**Work to be completed:** The lines to extract run from the first line of the entries through the line that contains "From Stdlib Require Import Sorted"; reproduce exactly those lines and no others.

Collected data:
-- Opening Marker --

(** * WaterGuardian: threshold classification and conditional AI invocation

    A shallow embedding of [main_complete.py] (the FastAPI ingestion
    server of the cooling-water monitor) together with the properties its
    specification states about it.

    Layout:
    - [PyFloat]   : Python floats as the comparisons of the program see them;
    - [PyStr]     : Python [str] values as lists of code points, with the
                    string methods the response parser uses;
    - [Clock]     : [datetime] / [timedelta] arithmetic with its range checks;
    - the server  : the tables, [check_thresholds], [receive_data],
                    [call_ai], [history], [clear_data];
    - the properties, then their instances on sample inputs. *)

From Stdlib Require Import ZArith QArith Lqa Lia List String Ascii Bool DecimalString.
From Stdlib Require Import Sorted Permutation.
Import ListNotations.
Close Scope Q_scope.

Set Implicit Arguments.

(* ====================================================================== *)
(** ** Python floats *)
(* ====================================================================== *)

Module PyFloat.

(** A Python [float] is an IEEE binary64 value. Every finite one is a
    (dyadic) rational, and Python compares a float with an [int] threshold
    by exact value, so a finite float is carried by its rational value;
    the two infinities and NaN, which a JSON body may contain, are separate
    constructors. *)
Inductive pyfloat : Type :=
| Fin (q : Q)
| PosInf
| NegInf
| NaN.

Definition Qlt_bool (x y : Q) : bool :=
  (Qnum x * QDen y <? Qnum y * QDen x)%Z.

(** [x < y] on floats: false as soon as one side is NaN. *)
Definition flt (x y : pyfloat) : bool :=
  match x, y with
  | NaN, _ | _, NaN => false
  | Fin a, Fin b => Qlt_bool a b
  | NegInf, NegInf => false
  | NegInf, _ => true
  | PosInf, _ => false
  | Fin _, PosInf => true
  | Fin _, NegInf => false
  end.

(** [x <= y] on floats. *)
Definition fle (x y : pyfloat) : bool :=
  match x, y with
  | NaN, _ | _, NaN => false
  | Fin a, Fin b => Qle_bool a b
  | NegInf, _ => true
  | PosInf, PosInf => true
  | PosInf, _ => false
  | Fin _, PosInf => true
  | Fin _, NegInf => false
  end.

Definition fgt (x y : pyfloat) : bool := flt y x.
Definition fge (x y : pyfloat) : bool := fle y x.

(** An [int] operand of a mixed comparison. *)
Definition of_int (z : Z) : pyfloat := Fin (inject_Z z).

End PyFloat.
Export PyFloat.

Declare Scope pyfloat_scope.
Delimit Scope pyfloat_scope with F.
Infix "<?" := flt (at level 70) : pyfloat_scope.
Infix ">?" := fgt (at level 70) : pyfloat_scope.
Infix "<=?" := fle (at level 70) : pyfloat_scope.
Infix ">=?" := fge (at level 70) : pyfloat_scope.

(* ====================================================================== *)
(** ** Python strings *)
(* ====================================================================== *)

Module PyStr.

(** A [str] is a sequence of Unicode code points. *)
Definition pychar := N.
Definition pystr := list pychar.

(** An ASCII literal of the source. *)
Definition lit (s : string) : pystr := map N_of_ascii (list_ascii_of_string s).

Definition nonempty (A : Type) (l : list A) : bool :=
  match l with [] => false | _ :: _ => true end.

Fixpoint str_eqb (a b : pystr) : bool :=
  match a, b with
  | [], [] => true
  | x :: a', y :: b' => N.eqb x y && str_eqb a' b'
  | _, _ => false
  end.

(** [s.startswith(p)] *)
Fixpoint startswith (p s : pystr) : bool :=
  match p, s with
  | [], _ => true
  | x :: p', y :: s' => N.eqb x y && startswith p' s'
  | _ :: _, [] => false
  end.

(** [p in s] (substring test) *)
Fixpoint contains (p s : pystr) : bool :=
  startswith p s || match s with [] => false | _ :: s' => contains p s' end.

(** [s in [a, b, ...]] (list membership, by string equality) *)
Definition str_in (s : pystr) (l : list pystr) : bool := existsb (str_eqb s) l.

(** [s.split('\n')]: never empty, one more piece than separators. *)
Fixpoint split_lines (s : pystr) : list pystr :=
  match s with
  | [] => [[]]
  | c :: s' =>
      if N.eqb c 10 then [] :: split_lines s'
      else match split_lines s' with
           | [] => [[c]]
           | l :: ls => (c :: l) :: ls
           end
  end.

(** Characters removed by [str.strip()]/[str.lstrip()] without argument:
    the code points for which [str.isspace] holds. *)
Definition isspace (c : pychar) : bool :=
  ((9 <=? c) && (c <=? 13) || (28 <=? c) && (c <=? 32) || (c =? 133) || (c =? 160)
   || (c =? 5760) || (8192 <=? c) && (c <=? 8202) || (c =? 8232) || (c =? 8233)
   || (c =? 8239) || (c =? 8287) || (c =? 12288))%N.

(** Drop the longest prefix of characters satisfying [p]. *)
Fixpoint drop_while (p : pychar -> bool) (s : pystr) : pystr :=
  match s with
  | [] => []
  | c :: s' => if p c then drop_while p s' else s
  end.

Definition lstrip_with (p : pychar -> bool) (s : pystr) : pystr := drop_while p s.
Definition rstrip_with (p : pychar -> bool) (s : pystr) : pystr :=
  rev (drop_while p (rev s)).

(** [s.strip()] *)
Definition strip (s : pystr) : pystr := rstrip_with isspace (lstrip_with isspace s).

(** [s.lstrip(chars)] *)
Definition lstrip_chars (chars : pystr) (s : pystr) : pystr :=
  lstrip_with (fun c => existsb (N.eqb c) chars) s.

(** [s[0:n]] *)
Definition slice_to (n : nat) (s : pystr) : pystr := firstn n s.

(** [str.upper] restricted to one ASCII character. *)
Definition ascii_upper (c : pychar) : pychar :=
  if ((97 <=? c) && (c <=? 122))%N then (c - 32)%N else c.

Definition is_ascii (c : pychar) : bool := (c <? 128)%N.

End PyStr.
Export PyStr.

(* ====================================================================== *)
(** ** Dates and durations *)
(* ====================================================================== *)

Module Clock.

(** A [datetime] is counted in microseconds from [datetime.min]
    (0001-01-01T00:00:00); [datetime.max] is the last microsecond of
    9999-12-31, day number 3652059 of the proleptic calendar. *)
Definition datetime := Z.

Definition US_PER_HOUR : Z := 3600000000.
Definition US_PER_DAY : Z := 86400000000.
Definition MAX_ORDINAL : Z := 3652059.
Definition MAX_DELTA_DAYS : Z := 999999999.

Definition datetime_ok (t : datetime) : bool :=
  (0 <=? t)%Z && (t <? MAX_ORDINAL * US_PER_DAY)%Z.

(** [timedelta(hours=h)] for an [int] h: the duration in microseconds, or
    [None] for the OverflowError raised when its day count leaves
    [-999999999, 999999999]. *)
Definition timedelta_hours (h : Z) : option Z :=
  let days := (h / 24)%Z in
  if (- MAX_DELTA_DAYS <=? days)%Z && (days <=? MAX_DELTA_DAYS)%Z
  then Some (h * US_PER_HOUR)%Z
  else None.

(** [t - delta]: [None] for the OverflowError raised when the result is not
    a representable date. *)
Definition datetime_sub (t : datetime) (delta : Z) : option datetime :=
  let r := (t - delta)%Z in
  if datetime_ok r then Some r else None.

End Clock.
Export Clock.

(* ====================================================================== *)
(** ** The server *)
(* ====================================================================== *)

(** *** Severity *)

Inductive severity : Type := safe | warning | critical.

Definition severity_eqb (a b : severity) : bool :=
  match a, b with
  | safe, safe | warning, warning | critical, critical => true
  | _, _ => false
  end.

(** The string the program stores for each level. *)
Definition severity_str (s : severity) : pystr :=
  match s with
  | safe => lit "safe"
  | warning => lit "warning"
  | critical => lit "critical"
  end.

(** The order safe < warning < critical. *)
Definition severity_rank (s : severity) : nat :=
  match s with safe => 0 | warning => 1 | critical => 2 end.

Definition severity_le (a b : severity) : Prop :=
  severity_rank a <= severity_rank b.

(** [if severity == "safe": severity = "warning"] *)
Definition raise_to_warning (s : severity) : severity :=
  if severity_eqb s safe then warning else s.

(** *** Tables *)

(** What a [Float] column gives back for a float written to it: SQLite
    stores NaN as NULL, which is read back as [None]; every other value,
    the infinities included, is kept. *)
Definition sqlite_real (x : pyfloat) : option pyfloat :=
  match x with
  | NaN => None
  | _ => Some x
  end.

(** The integers SQLite can bind as a parameter: signed 64-bit. *)
Definition sqlite_int_ok (z : Z) : bool :=
  (- 2 ^ 63 <=? z)%Z && (z <=? 2 ^ 63 - 1)%Z.

Record Reading : Type := mkReading {
  r_id : Z;
  r_timestamp : datetime;
  r_TDS : option pyfloat;
  r_temperature : option pyfloat;
  r_is_safe : bool;
  r_ai_triggered : bool
}.

(** The [recommendations] column holds [json.dumps] of a list of strings
    and is read back with [json.loads]; the row keeps the list. *)
Record Analysis : Type := mkAnalysis {
  a_id : Z;
  a_timestamp : datetime;
  a_reading_id : Z;
  a_analysis : pystr;
  a_status : severity;
  a_recommendations : list pystr;
  a_response_ms : Z
}.

(** The SQLite file: the rows of the two tables, in insertion order. *)
Record Db : Type := mkDb {
  readings : list Reading;
  analyses : list Analysis
}.

(** An [INTEGER PRIMARY KEY] left unset on insert takes one more than the
    largest id in the table (1 in an empty table). *)
Definition next_id (ids : list Z) : Z := (fold_right Z.max 0 ids + 1)%Z.

Definition add_reading (db : Db) (r : Reading) : Db :=
  mkDb (readings db ++ [r]) (analyses db).

Definition add_analysis (db : Db) (a : Analysis) : Db :=
  mkDb (readings db) (analyses db ++ [a]).

(** *** Thresholds *)

Record TdsThresholds : Type := mkTdsThresholds {
  tds_optimal_min : Z;
  tds_optimal_max : Z;
  tds_warning_max : Z;
  tds_critical_max : Z
}.

Record TemperatureThresholds : Type := mkTemperatureThresholds {
  temp_optimal_min : Z;
  temp_optimal_max : Z;
  temp_warning_min : Z;
  temp_warning_max : Z;
  temp_critical_min : Z;
  temp_critical_max : Z
}.

Record Thresholds : Type := mkThresholds {
  th_TDS : TdsThresholds;
  th_temperature : TemperatureThresholds
}.

Definition THRESHOLDS : Thresholds :=
  mkThresholds
    (mkTdsThresholds 60 500 1200 1500)
    (mkTemperatureThresholds 18 27 15 32 10 35).

(** An [int] formatted inside an f-string. *)
Definition int_repr (z : Z) : pystr := lit (NilZero.string_of_int (Z.to_int z)).

(** The two characters the source has between the temperature and "C". *)
Definition degree_mark : pystr := [172; 8734]%N.

(** The character set of the [lstrip] call of the parser:
    '1', '2', '3', '.', '-', U+201A, U+00C4, U+00A2 and the space. *)
Definition enumeration_chars : pystr := (lit "123.-" ++ [8218; 196; 162] ++ lit " ")%list%N.

(** *** Requests, responses and the outside world *)

Record SensorInput : Type := mkSensorInput {
  TDS : pyfloat;
  temperature : pyfloat
}.

(** The text sent to the AI service is a fixed template with four holes;
    a prompt is recorded by what fills them: [data.TDS],
    [data.temperature], the issues (the template joins them with ", ") and
    [severity.upper()]. *)
Record Prompt : Type := mkPrompt {
  p_TDS : pyfloat;
  p_temperature : pyfloat;
  p_issues : list pystr;
  p_severity : pystr
}.

(** The dictionary [call_ai] returns on success. *)
Record AnalysisData : Type := mkAnalysisData {
  ad_analysis : pystr;
  ad_status : severity;
  ad_recommendations : list pystr;
  ad_response_ms : Z
}.

(** The JSON object [receive_data] returns; [resp_analysis = None] is
    the JSON [null]. *)
Record Response : Type := mkResponse {
  resp_id : Z;
  resp_timestamp : datetime;
  resp_TDS : option pyfloat;
  resp_temperature : option pyfloat;
  resp_is_safe : bool;
  resp_ai_triggered : bool;
  resp_severity : severity;
  resp_issues : list pystr;
  resp_analysis : option AnalysisData
}.

(** What one request sees of the outside: the clock at the two inserts,
    the AI service ([None] when [generate_content] or reading
    [response.text] raises) and the measured latency. *)
Record Env : Type := mkEnv {
  utcnow_reading : datetime;
  generate_content : Prompt -> option pystr;
  elapsed_ms : Z;
  utcnow_analysis : datetime
}.

(** The store together with the log of requests made to the AI service. *)
Record World : Type := mkWorld {
  w_db : Db;
  w_ai_calls : list Prompt
}.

-- Closing Marker --

**Answer area:**
(** * WaterGuardian: threshold classification and conditional AI invocation

    A shallow embedding of [main_complete.py] (the FastAPI ingestion
    server of the cooling-water monitor) together with the properties its
    specification states about it.

    Layout:
    - [PyFloat]   : Python floats as the comparisons of the program see them;
    - [PyStr]     : Python [str] values as lists of code points, with the
                    string methods the response parser uses;
    - [Clock]     : [datetime] / [timedelta] arithmetic with its range checks;
    - the server  : the tables, [check_thresholds], [receive_data],
                    [call_ai], [history], [clear_data];
    - the properties, then their instances on sample inputs. *)

From Stdlib Require Import ZArith QArith Lqa Lia List String Ascii Bool DecimalString.
From Stdlib Require Import Sorted Permutation.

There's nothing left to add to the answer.